Opportunities and dangers for the Tsipras government
As of last Sunday we have entered a new era. The people gave Mr. Tsipras the first place in the elections, but they deprived…
As of last Sunday we have entered a new era. The people gave Mr. Tsipras the first place in the elections, but they deprived him of a parliamentary majority.
This forced him to form a coalition with Mr. Kammenos, who was his closest ally during the years of the anti-bailout opposition.
The result was the formation of a government comprised of leftists and nationalist populist ministers. This government is innovative with a structure and hierarchy that will coordination and control.
The government is being led by the Prime Minister, coordinated by a15-member government council, the government Vice President has the special mission of supervising the financial sector, while the Prime Minister has by him people he can trust with special missions for the media, information, corruption, interests and anything else that can pose a threat to the government. All this make up a powerful center of power and authority, with all that this entails.

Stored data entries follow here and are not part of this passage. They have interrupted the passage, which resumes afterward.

Lemma visit_delete hashes L r fs :
  labels hashes L -> NoDup (item_path <$> L) -> length r = length hashes ->
  let st := foldl (visit chunkBatchDelete) (r, fs) L in
  (forall k, st.2 !! k = if decide (k ∈ item_path <$> L) then None else fs !! k) /\
  length st.1 = length hashes /\
  forall j h, hashes !! j = Some h ->
    ((exists x, x ∈ L /\ j ∈ indices x.2) ->
       st.1 !! j = Some (bool_decide (is_Some (fs !! pathOf h)))) /\
    ((forall x, x ∈ L -> j ∉ indices x.2) -> st.1 !! j = r !! j).
Proof.
  revert r fs. induction L as [|[s it] L IH]; intros r fs HL ND Hr; simpl.
  { split; [done |]. split; [done |]. intros j h Hj. split; [| done].
    intros (x & Hin & _). by apply not_elem_of_nil in Hin. }
  apply NoDup_cons in ND as [Hnew ND].
  set (b := bool_decide (is_Some (fs !! (s, it_name it)))).
  change (visit chunkBatchDelete (r, fs) (s, it))
    with (set_all (indices it) b r, delete (s, it_name it) fs).
  destruct (IH (set_all (indices it) b r) (delete (s, it_name it) fs)) as (Hfs & Hlen & Hst); [| done | |].
  { intros ? ? ? Hin. apply HL. by apply elem_of_cons; right. }
  { by rewrite length_set_all. }
  split; [| split; [done |]].
  - intros k. rewrite Hfs. change (item_path <$> (s, it) :: L) with ((s, it_name it) :: (item_path <$> L)).
    destruct (decide (k ∈ item_path <$> L)) as [Hk|Hk].
    + rewrite decide_True; [done |]. by apply elem_of_cons; right.
    + destruct (decide (k = (s, it_name it))) as [->|Hne].
      * by rewrite lookup_delete_eq, decide_True by by apply elem_of_cons; left.
      * rewrite lookup_delete_ne by congruence. rewrite decide_False; [done |].
        rewrite elem_of_cons. tauto.
  - intros j h Hj. destruct (Hst j h Hj) as [Hin Hout].
    assert (forall s' it', (s', it') ∈ (s, it) :: L -> j ∈ indices it' -> (s', it_name it') = pathOf h) as Hlab.
    { intros s' it' Hx Hi. destruct (HL s' it' j Hx Hi) as (h' & ? & ?). congruence. }
    split.
    + intros ([s' it'] & Hx & Hi). pose proof (Hlab _ _ Hx Hi) as Hp.
      apply elem_of_cons in Hx as [[= -> ->]|Hx].
      * rewrite Hout.
        -- rewrite set_all_in; [by rewrite <- Hp | done |]. rewrite Hr. by eapply lookup_lt_Some.
        -- intros [s2 it2] H2 Hi2. apply Hnew. apply list_elem_of_fmap. exists (s2, it2).
           split; [| done]. unfold item_path. simpl. simpl in Hi2.
           rewrite (Hlab s2 it2), <- Hp; [done | | done]. by apply elem_of_cons; right.
      * rewrite Hin by eauto. rewrite <- Hp. rewrite lookup_delete_ne; [done |]. intros E. apply Hnew.
        apply list_elem_of_fmap. by exists (s', it').
    + intros Hno. rewrite Hout; [apply set_all_out |].
      * apply (Hno (s, it)). by apply elem_of_cons; left.
      * intros x H'. apply Hno. by apply elem_of_cons; right.
Qed.
(** The batched presence query, with its shard hints, its grouping by shard
    and its collapsing of duplicates, answers exactly what one lookup per hash
    would, in the order of the request and whatever the order of the groups. *)
Theorem HasMany_is_presence hashes cs :
  cs_ok blake3 cs -> Forall wf_hash hashes ->
  HasMany order hashes cs = Ok ((fun h => is_ok (chunkGet h cs)) <$> hashes).
Proof using order_perm.
  intros O Hw. rewrite (HasMany_present blake3) by done. f_equal. apply list_fmap_ext. intros i h Hi.
  assert (wf_hash h) as [Hl _] by by eapply Forall_lookup_1.
  unfold on_disk, chunkGet, Path. rewrite decide_True by done.
  destruct (files cs !! pathOf h); [by rewrite bool_decide_true | by rewrite bool_decide_false by by intros []].
Qed.

(** The batched delete of distinct hashes removes exactly their files and
    reports for each whether it was there, whatever the order in which the
    workers process the shards. *)
Theorem DeleteMany_exact hashes cs :
  cs_ok blake3 cs -> Forall wf_hash hashes -> NoDup hashes ->
  exists cs', deleteManyUnlocked order hashes cs = Ok ((fun h => on_disk h cs) <$> hashes, cs') /\
    cs_ok blake3 cs' /\
    forall h, wf_hash h -> chunkGet h cs' = if decide (h ∈ hashes) then Err ErrNotExist else chunkGet h cs.
Proof using order_perm.
  intros O Hw ND. destruct (deleteManyUnlocked_spec order order_perm _ hashes blake3 cs eq_refl O Hw ND)
    as (cs' & E & Hf & Hd & Hk). exists cs'. split; [done |]. split; [by eapply deleteMany_ok |].
  intros h Hh. unfold chunkGet, Path. pose proof Hh as [Hl _]. rewrite decide_True by done. rewrite Hf.
  destruct (decide (h ∈ hashes)) as [Hin|Hin].
  - rewrite decide_True; [done |]. apply list_elem_of_fmap. eauto.
  - rewrite decide_False; [done |]. intros (h' & E' & Hh')%list_elem_of_fmap.
    rewrite Forall_forall in Hw. apply pathOf_inj in E' as ->; auto.
Qed.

At the same time though on can notice that this formation has smaller, no-so-insignificant power centers.
Mr. Lafazanis’ Ministry of Productive Reconstruction is one of the more important ones, giver the scale of its jurisdiction and powers; more so if one takes into consideration Mr. Lafazanis’ beliefs and the intensity of his speeches.
Mr. Kammenos who has been assigned the sensitive area of national defense has also established his own power center. Beliefs and perceptions are important over here.
It is quite interesting to combine it with the power center around the Ministry of Foreign Affairs – which is defined by Mr. Nikos Kotzias’ beliefs. Mr. Kammenos and Mr. Kotzias may have a great ideological and political distance, but they are an explosive duo.
Mr. Varoufakis is a power center on his own. As the new government’s “rock star”, he has already drawn the attention on him, due to how comfortable he is in taking on the negotiation challenge. He will often stress that “everything will be over in 15 days”. For time being though, the messages from Brussels are anything but optimistic, instead that are filled with suspicion and concern over the future.
From then on, one cannot ignore the prospect of electing Zoi Konstantopoulou as President of Parliament.
Everyone realizes the change and passing on into a different era. They have come to terms with it, especially when they have heard moderate speeches from the newly-elected Prime Minister.
However the individual choices and firs comments of the new Ministers create an atmosphere of conflict, before the negotiations with the partners has even begun.
At present there is no guarantee that the negotiation will be successful and the country’s funding will be uninterrupted.
The previous experiences were not the best.
All previous governments that came into direct contact with the country’s financial problem and were overcome by the “militant begging syndrome” perished quickly.
It would be a shame for the same thing to happen to the Tsipras government, upon which the Greek people have invested so much after five year of torment.